=== Begin Enclosure ===

(* ===== verification/Transport.v ===== *)
(** * What the HTTP and WebSocket servers share

    The interface of the TCP server they run on, and the receive buffer both keep per
    client (the helpers [makeBufferedView] and [compact...Locked] are the same code in
    src/HttpServer.cpp and src/WebSocketServer.cpp).  An operation of the TCP server acts
    on a transport state and reports the sessions it closed, whose closed callback runs
    before the operation returns. *)

From S2P Require Import Prelude.

Abbreviation ConnectionId := Z (only parsing).

(** The sessions an operation closed, with the reason its callback gets. *)
Abbreviation closures := (list (ConnectionId * list byte)).

(** What the servers use of [TcpServer]. *)
Class TcpServer (Net : Type) := {
  sendToClient : Net -> ConnectionId -> list byte -> Net * bool * closures;
  sendFileToClient : Net -> ConnectionId -> list byte -> list byte -> Z -> Z -> Net * bool * closures;
  broadcast : Net -> list byte -> Net * closures;
  tcpDisconnect : Net -> ConnectionId -> Net * closures;
  closeClientAfterPendingWrites : Net -> ConnectionId -> Net * closures;
  tcpStop : Net -> Net * closures
}.

(** ** Receive buffers *)

(** The bytes not yet consumed. *)
Definition bufferedView (buffer : list byte) (bufferOffset : nat) : list byte :=
  if (length buffer <=? bufferOffset)%nat then [] else drop bufferOffset buffer.

(** Dropping the consumed bytes; [few] says that they are too few to move the rest. *)
Definition compactUnless (few : bool) (buffer : list byte) (bufferOffset : nat) : list byte * nat :=
  if (bufferOffset =? 0)%nat then (buffer, bufferOffset)
  else if (length buffer <=? bufferOffset)%nat then ([], 0%nat)
  else if few then (buffer, bufferOffset)
  else (drop bufferOffset buffer, 0%nat).

Definition compactBuffer (buffer : list byte) (bufferOffset : nat) : list byte * nat :=
  compactUnless ((bufferOffset <? 4096)%nat && (bufferOffset * 2 <? length buffer)%nat) buffer bufferOffset.

Lemma bufferedView_drop b o : bufferedView b o = drop o b.
Proof. unfold bufferedView. case_match eqn:E; [|done]. rewrite drop_ge by (apply Nat.leb_le, E). done. Qed.

(** Compaction keeps the view and leaves an offset within the buffer. *)
Lemma compactUnless_view few b o :
  let '(b', o') := compactUnless few b o in bufferedView b' o' = bufferedView b o ∧ (o' <= length b')%nat.
Proof.
  unfold compactUnless. destruct (Nat.eqb_spec o 0) as [->|]; [split; [done|lia]|].
  destruct (Nat.leb_spec (length b) o); [by rewrite !bufferedView_drop, drop_nil, drop_ge|].
  destruct few; [split; [done|lia]|]. rewrite !bufferedView_drop, drop_0. split; [done|lia].
Qed.

Lemma compactBuffer_view b o :
  let '(b', o') := compactBuffer b o in bufferedView b' o' = bufferedView b o ∧ (o' <= length b')%nat.
Proof. apply compactUnless_view. Qed.

(** ** A concrete transport *)

(** Open sessions and what was sent to them; closing takes effect at once. *)
Record Recorder := mkRecorder {
  openSessions : list ConnectionId;
  sent : list (ConnectionId * list byte);
  sentFiles : list (ConnectionId * list byte * Z * Z)
}.

Definition recorderClose (r : Recorder) (id : ConnectionId) : Recorder * closures :=
  if bool_decide (id ∈ openSessions r)
  then (mkRecorder (filter (.≠ id) (openSessions r)) (sent r) (sentFiles r), [(id, str "Connection closed")])
  else (r, []).

Definition recorderSend (r : Recorder) (id : ConnectionId) (data : list byte) : Recorder * bool * closures :=
  if bool_decide (id ∈ openSessions r)
  then (mkRecorder (openSessions r) (sent r ++ [(id, data)]) (sentFiles r), true, [])
  else (r, false, []).

#[export] Instance recorder_tcp : TcpServer Recorder := {
  sendToClient := recorderSend;
  sendFileToClient r id head path offset len :=
    let '(r, ok, cl) := recorderSend r id head in
    (if ok then mkRecorder (openSessions r) (sent r) (sentFiles r ++ [(id, path, offset, len)]) else r, ok, cl);
  broadcast r data :=
    (mkRecorder (openSessions r) (sent r ++ ((fun id => (id, data)) <$> openSessions r)) (sentFiles r), []);
  tcpDisconnect := recorderClose;
  closeClientAfterPendingWrites := recorderClose;
  tcpStop r :=
    (mkRecorder [] (sent r) (sentFiles r), (fun id => (id, str "Connection closed")) <$> openSessions r)
}.
(** Twice the file, then twice after it was written anew, the second time the bytes from the fifth on. *)
Definition sampleVisits : list Visit :=
  [visitWith (diskWith sampleContent 5) []; visitWith (diskWith sampleContent 5) [];
   visitWith (diskWith (str "FILE BODY") 6) []; visitWith (diskWith (str "FILE BODY") 6) [(str "Range", rangeText (From 5))]].

Example sample_answers :
  body <$> staticAnswers sampleConfig defaultHttpResponse ∅ sampleVisits = [str "file body"; str "file body"; str "FILE BODY"; str "BODY"].
Proof. by vm_compute. Qed.

Lemma diskWith_sane content time : zlen content <= size_max -> SaneFiles (fs := onDisk (diskWith content time)).
Proof.
  intros Hc. split; [by intros p q|]. intros p n. cbn. case_match; [|done]. intros [= <-]. pose proof (zlen_nonneg content). lia.
Qed.

Lemma sampleVisits_times : timesTell (v_disk <$> sampleVisits).
Proof.
  intros d d' p time n Hd Hd'. cbn [sampleVisits fmap list_fmap visitWith v_disk] in Hd, Hd'. rewrite !elem_of_cons, elem_of_nil in Hd, Hd'.
  destruct Hd as [->|[->|[->|[->|[]]]]], Hd' as [->|[->|[->|[->|[]]]]]; cbn; case_match; try done; intros; simplify_eq.
Qed.

Lemma static_confined_witness :
  Forall2 (fun v r' => confined (fs := onDisk (v_disk v)) (v_request v) (v_prefix v) (v_directory v) r') sampleVisits
    (staticAnswers sampleConfig defaultHttpResponse ∅ sampleVisits).
Proof.
  refine (static_confined sampleConfig defaultHttpResponse sampleVisits eq_refl eq_refl _ sampleVisits_times).
  repeat (apply Forall_cons_2; [apply diskWith_sane; by vm_compute|]). apply Forall_nil_2.
Defined.

(** A path that climbs out of the root is refused. *)
Example climbing_refused :
  isBelow (components (str "/srv")) (components (str "/etc/passwd")) = false.
Proof. reflexivity. Qed.

Lemma static_route_witness :
  (str "/img/big", str "b") ∈ [(str "/", str "r"); (str "/img", str "a"); (str "/img/big", str "b")] ∧
  (str "/img/big" = str "/" \/ str "/img/big/x" = str "/img/big" \/
   ∃ r, str "/img/big/x" = str "/img/big" ++ str "/" ++ r) ∧
  ∀ h', h' ∈ [(str "/", str "r"); (str "/img", str "a"); (str "/img/big", str "b")] ->
    staticMatches (str "/img/big/x") h'.1 = true -> (length h'.1 <= length (str "/img/big"))%nat.
Proof.
  exact (static_route (str "/img/big/x") [(str "/", str "r"); (str "/img", str "a"); (str "/img/big", str "b")] eq_refl).
Defined.
(* ===== verification/WebSocketServer.v ===== *)
(** * WebSocket server (src/WebSocketServer.cpp)

    The upgrade handshake, the per-client receive buffer, the frame loop and the closing
    protocol, above [HttpParser] and [WebSocketProtocol].  The TCP server underneath is an
    interface: its operations act on a transport state and report which sessions they
    closed, whose closed callback runs before they return.  The user's callbacks are
    events of a log; those for connections and messages may call back into the server:
    the parameter [react] gives their calls from the log so far, so they may keep state of
    their own.  Those for errors and disconnections only take note.  [now] is the clock value a call reads.  Performance
    counters and the ping timer are left out; [sendPingToAllClients] is what the timer
    calls. *)

From stdpp Require Import sorting.
From S2P Require Import Prelude CType Base64 Sha1 WebSocketProtocol WebSocketFraming HttpParser Transport.

(** ** Data *)

Inductive Status := Handshake | Connected | Closing.

#[export] Instance Status_eq_dec : EqDecision Status.
Proof. solve_decision. Defined.

Inductive ErrorCode :=
  | WebSocketHandshakeError | WebSocketConnectionError | WebSocketFrameError | WebSocketPayloadTooLarge.

Section Server.
Context {Net Address : Type} {tcp : TcpServer Net}.

Record ClientState := mkClient {
  status : Status;
  buffer : list byte;
  bufferOffset : nat;
  clientAddress : Address;
  subprotocol : list byte;
  lastActivity : Z
}.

=== End Enclosure ===

REQUIRED ACTION: Find the line with "openSessions : list ConnectionId;" in the material above. Reproduce it and each line after it up to and including the line with "Definition recorderSend (r".

RESPONSE TO THE EXERCISE:
  openSessions : list ConnectionId;
  sent : list (ConnectionId * list byte);
  sentFiles : list (ConnectionId * list byte * Z * Z)
}.

Definition recorderClose (r : Recorder) (id : ConnectionId) : Recorder * closures :=
  if bool_decide (id ∈ openSessions r)
  then (mkRecorder (filter (.≠ id) (openSessions r)) (sent r) (sentFiles r), [(id, str "Connection closed")])
  else (r, []).

Definition recorderSend (r : Recorder) (id : ConnectionId) (data : list byte) : Recorder * bool * closures :=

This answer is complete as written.